Once this was performed, the countries’ names were encoded into numerical values, for the purpose of being able to use them with LIME later on. The data were then split into 80–20 splits and trained using the FLAML Python package FLAML [7]. FLAML is built for machine learning, particularly for cost-effective hyperparameter optimization for ensemble classification and regression methods. The statistic that should be optimized, such as the model’s RMSE or

R^{2}

value, can be manually selected, as well as the amount of time to be given to the algorithm, and the algorithm will provide regular updates on its progress. As seen in Figure 1, the models built by FLAML, whether they are built with Light GBM or ExtraTrees, provide a near-optimal fit for the data, with the line of best fit being a nearly perfect diagonal line. FLAML also leans towards specific models based on the data and will iterate more on more suitable models; for example, for Dataset 2, FLAML tends to always select Light GBM as the model used, and, for Dataset 3, FLAML tends to avoid models like Random Forest. Within this work, we use FLAML in order to train accurate and complicated models in order to show the utility of LIME and to ensure that LIME is truly being tested, not the abilities of FLAML.

3.5. Interpreting with LIME

While complex models, such as deep neural networks or ensemble methods generated using FLAML, offer high accuracy, they often lack transparency, making it challenging to understand their decision-making process. LIME addresses this by locally approximating the black-box model’s predictions. For a given prediction, LIME generates a set of perturbed data samples, obtains predictions for these samples from the black-box model, and then fits a simpler, interpretable model to these samples, typically a linear regression model. LIME figures out what the most effective columns are through these perturbations [23]. For example, if changing the value of the country’s area greatly affects the prediction for the country’s population, then this might be an important feature. Consequently, if changing a feature affects the result by a minor amount or not at all, then the feature is not important.

For this purpose, we set

k e r n e l_w i d t h

to

1, 0.849

and 9000 for three datasets, respectively, where the kernel width determines the width of the neighborhood of points around the data point that is allowed to influence the local model and, consequently, the explanation. The models built using LIME serve as a proxy to the black-box model, but are transparent in their decision-making. In order to properly test the quality of LIME, we ran comprehensive tests, where LIME made predictions for the entire test set in the case of the first two datasets and for the first 250 rows in the case of the third test set, while being restricted to a set number of columns, with that number being 3 for the first dataset and 10 for the other two datasets. The remainder of the rows’ values were set to 0. The R² values were collected and were compared to cases where the same number of columns were randomly selected alongside the original model’s R² values. Therefore, we can show that LIME’s selection of columns is significantly better than randomly selecting columns, as the brilliance of LIME lies in its ability to provide insight into the black-box model’s predictions for individual data points rather than a global approximation.
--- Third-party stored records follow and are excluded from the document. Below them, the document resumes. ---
(** * TaskWeaver sidecar (src/agents/taskweaver/server.py): a shallow embedding

    The FastAPI sidecar keeps one bounded deque of events per run
    ([RUN_QUEUES]), fills it from [/tw/run], its background task and
    [/tw/tool-result], drains it from the SSE generator of [/tw/events], and
    proxies [/tw/tool-call] to a downstream executor.

    Modelling choices:
    - JSON values as an inductive [json]; a number is [mant * 10^exp10];
      a string is the UTF-8 encoding of the Python [str].
    - A Python dict decoded from JSON is an association list whose last
      binding of a key wins (as [json.loads] does).
    - [RUN_QUEUES] (a [defaultdict] of [deque(maxlen=500)]) is a total
      function from hashable keys to lists; a key never written maps to the
      empty deque, which is what [defaultdict] creates on first access.
    - Handlers run in a state and exception monad over [heap]; the heap also
      records, as ghost state, every [enqueue] ([elog]) and the tasks spawned
      with [asyncio.create_task].
    - HTTP replies of collaborators (the reasoning backend, the tool executor)
      are inputs. *)

From Stdlib Require Import ZArith String Ascii Bool List.
From stdpp Require Import base list strings pretty.
Import ListNotations.

Open Scope Z_scope.
#[local] Set Warnings "-register-all".

(* ------------------------------------------------------------------ *)
(** ** JSON values and Python truthiness *)

Inductive json : Type :=
| JNull
| JBool (b : bool)
| JNum (mant : Z) (exp10 : Z)
| JStr (s : string)
| JArr (xs : list json)
| JObj (fields : list (string * json)).

(** [bool(v)] in Python for a value decoded from JSON. *)
Definition truthy (v : json) : bool :=
  match v with
  | JNull => false
  | JBool b => b
  | JNum m _ => negb (Z.eqb m 0)
  | JStr s => negb (String.eqb s "")
  | JArr [] => false
  | JArr _ => true
  | JObj [] => false
  | JObj _ => true
  end.

(** [a or b] *)
Definition py_or (a b : json) : json := if truthy a then a else b.

(** [d.get(k)] on a dict decoded from JSON: the last binding wins. *)
Fixpoint dict_get (d : list (string * json)) (k : string) : option json :=
  match d with
  | [] => None
  | (k', v) :: d' =>
      match dict_get d' k with
      | Some v' => Some v'
      | None => if String.eqb k k' then Some v else None
      end
  end.

(* ------------------------------------------------------------------ *)
(** ** Dict keys: hashable JSON values *)

(** Python identifies [True] with [1] and [1.0] with [1] as dict keys;
    numbers are normalised by stripping trailing decimal zeros. *)
Inductive key : Type :=
| KNone
| KStr (s : string)
| KNum (mant : Z) (exp10 : Z).

#[global] Instance key_eq_dec : EqDecision key.
Proof. solve_decision. Defined.

Fixpoint norm_num (fuel : nat) (m e : Z) : Z * Z :=
  match fuel with
  | O => (m, e)
  | S f =>
      if Z.eqb m 0 then (0, 0)
      else if Z.eqb (m mod 10) 0 then norm_num f (m / 10) (e + 1)
      else (m, e)
  end.

(** [hash(v)]: [None] for the unhashable list and dict. *)
Definition key_of (v : json) : option key :=
  match v with
  | JNull => Some KNone
  | JBool true => Some (KNum 1 0)
  | JBool false => Some (KNum 0 0)
  | JNum m e =>
      let '(m', e') := norm_num (S (Z.to_nat (Z.log2 (Z.abs m)))) m e in
      Some (KNum m' e')
  | JStr s => Some (KStr s)
  | JArr _ | JObj _ => None
  end.

(* ------------------------------------------------------------------ *)
(** ** Strings: [str.lower] and [k in t] *)

(** A Python [str] is held as its UTF-8 encoding (a lone surrogate, which
    [json.loads] accepts, as the three bytes of its code point).
    [str.lower] is CPython's [do_lower]: every code point is mapped by its
    full lowercase mapping, except U+03A3 GREEK CAPITAL LETTER SIGMA, which
    [handle_capital_sigma] maps to the final sigma U+03C2 when a cased code
    point precedes it and none follows it (skipping case-ignorable code
    points on both sides), and to U+03C3 otherwise. The tables are those of
    CPython 3.11 (Unicode 14.0): [_PyUnicode_ToLowerFull],
    [_PyUnicode_IsCaseIgnorable] and [_PyUnicode_IsCased]. *)

(** A decoded unit: a code point, or a byte that starts no well-formed
    sequence (the encoding of a [str] has none). *)
Inductive uchar : Type :=
| UCode (c : Z)
| UByte (b : ascii).

Definition byte_val (b : ascii) : Z := Z.of_nat (Ascii.nat_of_ascii b).

(** The payload of a continuation byte [10xxxxxx]. *)
Definition cont_bits (b : ascii) : option Z :=
  let n := byte_val b in
  if (128 <=? n) && (n <? 192) then Some (n - 128) else None.

Fixpoint utf8_decode (s : string) : list uchar :=
  match s with
  | EmptyString => []
  | String b s1 =>
      let n := byte_val b in
      if n <? 128 then UCode n :: utf8_decode s1
      else if (192 <=? n) && (n <? 224) then
        match s1 with
        | String b2 s2 =>
            match cont_bits b2 with
            | Some x2 => UCode ((n - 192) * 64 + x2) :: utf8_decode s2
            | None => UByte b :: utf8_decode s1
            end
        | EmptyString => UByte b :: utf8_decode s1
        end
      else if (224 <=? n) && (n <? 240) then
        match s1 with
        | String b2 (String b3 s3) =>
            match cont_bits b2, cont_bits b3 with
            | Some x2, Some x3 => UCode ((n - 224) * 4096 + x2 * 64 + x3) :: utf8_decode s3
            | _, _ => UByte b :: utf8_decode s1
            end
        | _ => UByte b :: utf8_decode s1
        end
      else if (240 <=? n) && (n <? 248) then
        match s1 with
        | String b2 (String b3 (String b4 s4)) =>
            match cont_bits b2, cont_bits b3, cont_bits b4 with
            | Some x2, Some x3, Some x4 =>
                UCode ((n - 240) * 262144 + x2 * 4096 + x3 * 64 + x4) :: utf8_decode s4
            | _, _, _ => UByte b :: utf8_decode s1
            end
        | _ => UByte b :: utf8_decode s1
        end
      else UByte b :: utf8_decode s1
  end.

Definition byte_of (n : Z) : ascii := Ascii.ascii_of_nat (Z.to_nat n).

Definition utf8_encode_char (u : uchar) : string :=
  match u with
  | UByte b => String b EmptyString
  | UCode c =>
      if c <? 128 then String (byte_of c) EmptyString
      else if c <? 2048 then
        String (byte_of (192 + c / 64)) (String (byte_of (128 + c mod 64)) EmptyString)
      else if c <? 65536 then
        String (byte_of (224 + c / 4096))
          (String (byte_of (128 + (c / 64) mod 64)) (String (byte_of (128 + c mod 64)) EmptyString))
      else
        String (byte_of (240 + c / 262144))
          (String (byte_of (128 + (c / 4096) mod 64))
             (String (byte_of (128 + (c / 64) mod 64)) (String (byte_of (128 + c mod 64)) EmptyString)))
  end.

Fixpoint utf8_encode (l : list uchar) : string :=
  match l with
  | [] => EmptyString
  | u :: l' => String.append (utf8_encode_char u) (utf8_encode l')
  end.

(** Lowercase mapping by runs [(first, last, stride, delta)]: a code point
    [c] of [first..last] with [(c - first) mod stride = 0] maps to
    [c + delta]; the only mapping to more than one code point is U+0130's. *)
Definition lower_runs : list (Z * Z * Z * Z) := [
  (65, 90, 1, 32); (192, 214, 1, 32); (216, 222, 1, 32); (256, 302, 2, 1); (306, 310, 2, 1);
  (313, 327, 2, 1); (330, 374, 2, 1); (376, 376, 1, -121); (377, 381, 2, 1); (385, 385, 1, 210);
  (386, 388, 2, 1); (390, 390, 1, 206); (391, 391, 1, 1); (393, 394, 1, 205); (395, 395, 1, 1);
  (398, 398, 1, 79); (399, 399, 1, 202); (400, 400, 1, 203); (401, 401, 1, 1); (403, 403, 1, 205);
  (404, 404, 1, 207); (406, 406, 1, 211); (407, 407, 1, 209); (408, 408, 1, 1); (412, 412, 1, 211);
  (413, 413, 1, 213); (415, 415, 1, 214); (416, 420, 2, 1); (422, 422, 1, 218); (423, 423, 1, 1);
  (425, 425, 1, 218); (428, 428, 1, 1); (430, 430, 1, 218); (431, 431, 1, 1); (433, 434, 1, 217);
  (435, 437, 2, 1); (439, 439, 1, 219); (440, 440, 1, 1); (444, 444, 1, 1); (452, 452, 1, 2);
  (453, 453, 1, 1); (455, 455, 1, 2); (456, 456, 1, 1); (458, 458, 1, 2); (459, 475, 2, 1);
  (478, 494, 2, 1); (497, 497, 1, 2); (498, 500, 2, 1); (502, 502, 1, -97); (503, 503, 1, -56);
  (504, 542, 2, 1); (544, 544, 1, -130); (546, 562, 2, 1); (570, 570, 1, 10795); (571, 571, 1, 1);
  (573, 573, 1, -163); (574, 574, 1, 10792); (577, 577, 1, 1); (579, 579, 1, -195); (580, 580, 1, 69);
  (581, 581, 1, 71); (582, 590, 2, 1); (880, 882, 2, 1); (886, 886, 1, 1); (895, 895, 1, 116);
  (902, 902, 1, 38); (904, 906, 1, 37); (908, 908, 1, 64); (910, 911, 1, 63); (913, 929, 1, 32);
  (931, 939, 1, 32); (975, 975, 1, 8); (984, 1006, 2, 1); (1012, 1012, 1, -60); (1015, 1015, 1, 1);
  (1017, 1017, 1, -7); (1018, 1018, 1, 1); (1021, 1023, 1, -130); (1024, 1039, 1, 80); (1040, 1071, 1, 32);
  (1120, 1152, 2, 1); (1162, 1214, 2, 1); (1216, 1216, 1, 15); (1217, 1229, 2, 1); (1232, 1326, 2, 1);
  (1329, 1366, 1, 48); (4256, 4293, 1, 7264); (4295, 4295, 1, 7264); (4301, 4301, 1, 7264); (5024, 5103, 1, 38864);
  (5104, 5109, 1, 8); (7312, 7354, 1, -3008); (7357, 7359, 1, -3008); (7680, 7828, 2, 1); (7838, 7838, 1, -7615);
  (7840, 7934, 2, 1); (7944, 7951, 1, -8); (7960, 7965, 1, -8); (7976, 7983, 1, -8); (7992, 7999, 1, -8);
  (8008, 8013, 1, -8); (8025, 8031, 2, -8); (8040, 8047, 1, -8); (8072, 8079, 1, -8); (8088, 8095, 1, -8);
  (8104, 8111, 1, -8); (8120, 8121, 1, -8); (8122, 8123, 1, -74); (8124, 8124, 1, -9); (8136, 8139, 1, -86);
  (8140, 8140, 1, -9); (8152, 8153, 1, -8); (8154, 8155, 1, -100); (8168, 8169, 1, -8); (8170, 8171, 1, -112);
  (8172, 8172, 1, -7); (8184, 8185, 1, -128); (8186, 8187, 1, -126); (8188, 8188, 1, -9); (8486, 8486, 1, -7517);
  (8490, 8490, 1, -8383); (8491, 8491, 1, -8262); (8498, 8498, 1, 28); (8544, 8559, 1, 16); (8579, 8579, 1, 1);
  (9398, 9423, 1, 26); (11264, 11311, 1, 48); (11360, 11360, 1, 1); (11362, 11362, 1, -10743); (11363, 11363, 1, -3814);
  (11364, 11364, 1, -10727); (11367, 11371, 2, 1); (11373, 11373, 1, -10780); (11374, 11374, 1, -10749); (11375, 11375, 1, -10783);
  (11376, 11376, 1, -10782); (11378, 11378, 1, 1); (11381, 11381, 1, 1); (11390, 11391, 1, -10815); (11392, 11490, 2, 1);
  (11499, 11501, 2, 1); (11506, 11506, 1, 1); (42560, 42604, 2, 1); (42624, 42650, 2, 1); (42786, 42798, 2, 1);
  (42802, 42862, 2, 1); (42873, 42875, 2, 1); (42877, 42877, 1, -35332); (42878, 42886, 2, 1); (42891, 42891, 1, 1);
  (42893, 42893, 1, -42280); (42896, 42898, 2, 1); (42902, 42920, 2, 1); (42922, 42922, 1, -42308); (42923, 42923, 1, -42319);
  (42924, 42924, 1, -42315); (42925, 42925, 1, -42305); (42926, 42926, 1, -42308); (42928, 42928, 1, -42258); (42929, 42929, 1, -42282);
  (42930, 42930, 1, -42261); (42931, 42931, 1, 928); (42932, 42946, 2, 1); (42948, 42948, 1, -48); (42949, 42949, 1, -42307);
  (42950, 42950, 1, -35384); (42951, 42953, 2, 1); (42960, 42960, 1, 1); (42966, 42968, 2, 1); (42997, 42997, 1, 1);
  (65313, 65338, 1, 32); (66560, 66599, 1, 40); (66736, 66771, 1, 40); (66928, 66938, 1, 39); (66940, 66954, 1, 39);
  (66956, 66962, 1, 39); (66964, 66965, 1, 39); (68736, 68786, 1, 64); (71840, 71871, 1, 32); (93760, 93791, 1, 32);
  (125184, 125217, 1, 34)].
To further justify the results we received from LIME, we compare its results with those derived from Individual Conditional Expectation (ICE) plots [24], which are a tool used for visualizing the model predictions for individual instances as a function of specific input features. ICE plots are an extension of Partial Dependence Plots (PDPs) [25], which show the average prediction of a machine learning model as a function of one or two input features, holding other features constant. As ICE plots offer a nuanced view of the relationship between specific features and the predicted outcome, features with ICE lines that show significant slopes suggest that a small change in the feature value can lead to a substantial change in the prediction. A steep slope often signifies feature importance; thus, as LIME assigns importance scores to features, by comparing the top columns returned by LIME with the slopes and variations observed in ICE plots and checking if frequently selected columns have steep slopes, we can have improved confidence in whether LIME is correctly identifying important features.

4. Results and Discussions

4.1. Experiment Setting

For each run of the FLAML algorithm, a time span of

T = 180

s is allocated with the aim to optimize the

R^{2}

value in our study. The hyperparameters that are selected vary with each run, as well. The

R^{2}

value, commonly known as the coefficient of determination, quantifies the proportion of the variance in the dependent variable that can be predicted from the independent variables. Essentially, it gauges the extent to which the independent variables in a model elucidate the variability in the dependent variable. The formula for

R^{2}

is given by the following:

R^{2} = \frac{\sum_{i = 1}^{n} {(y_{i} - \hat{y_{i}})}^{2}}{\sum_{i = 1}^{n} {(y_{i} - \bar{y})}^{2}}

(7)

In the above equation,

$y_{i}$ denotes the observed value;
$\hat{y_{i}}$ symbolizes the value predicted by the model;
$\bar{y}$ represents the mean of the observed values.

The numerator encapsulates the squared discrepancies between the actual observations and the predictions made using the model, reflecting the variance that the model fails to explain. Meanwhile, the denominator computes the total variance present in the data. The possible range for

R^{2}

is between 0 and 1:

An $R^{2}$ value of 0 suggests that the model fails to explain any variability in the dependent variable around its average.
An $R^{2}$ value of 1 indicates that the model accounts for all of the variability.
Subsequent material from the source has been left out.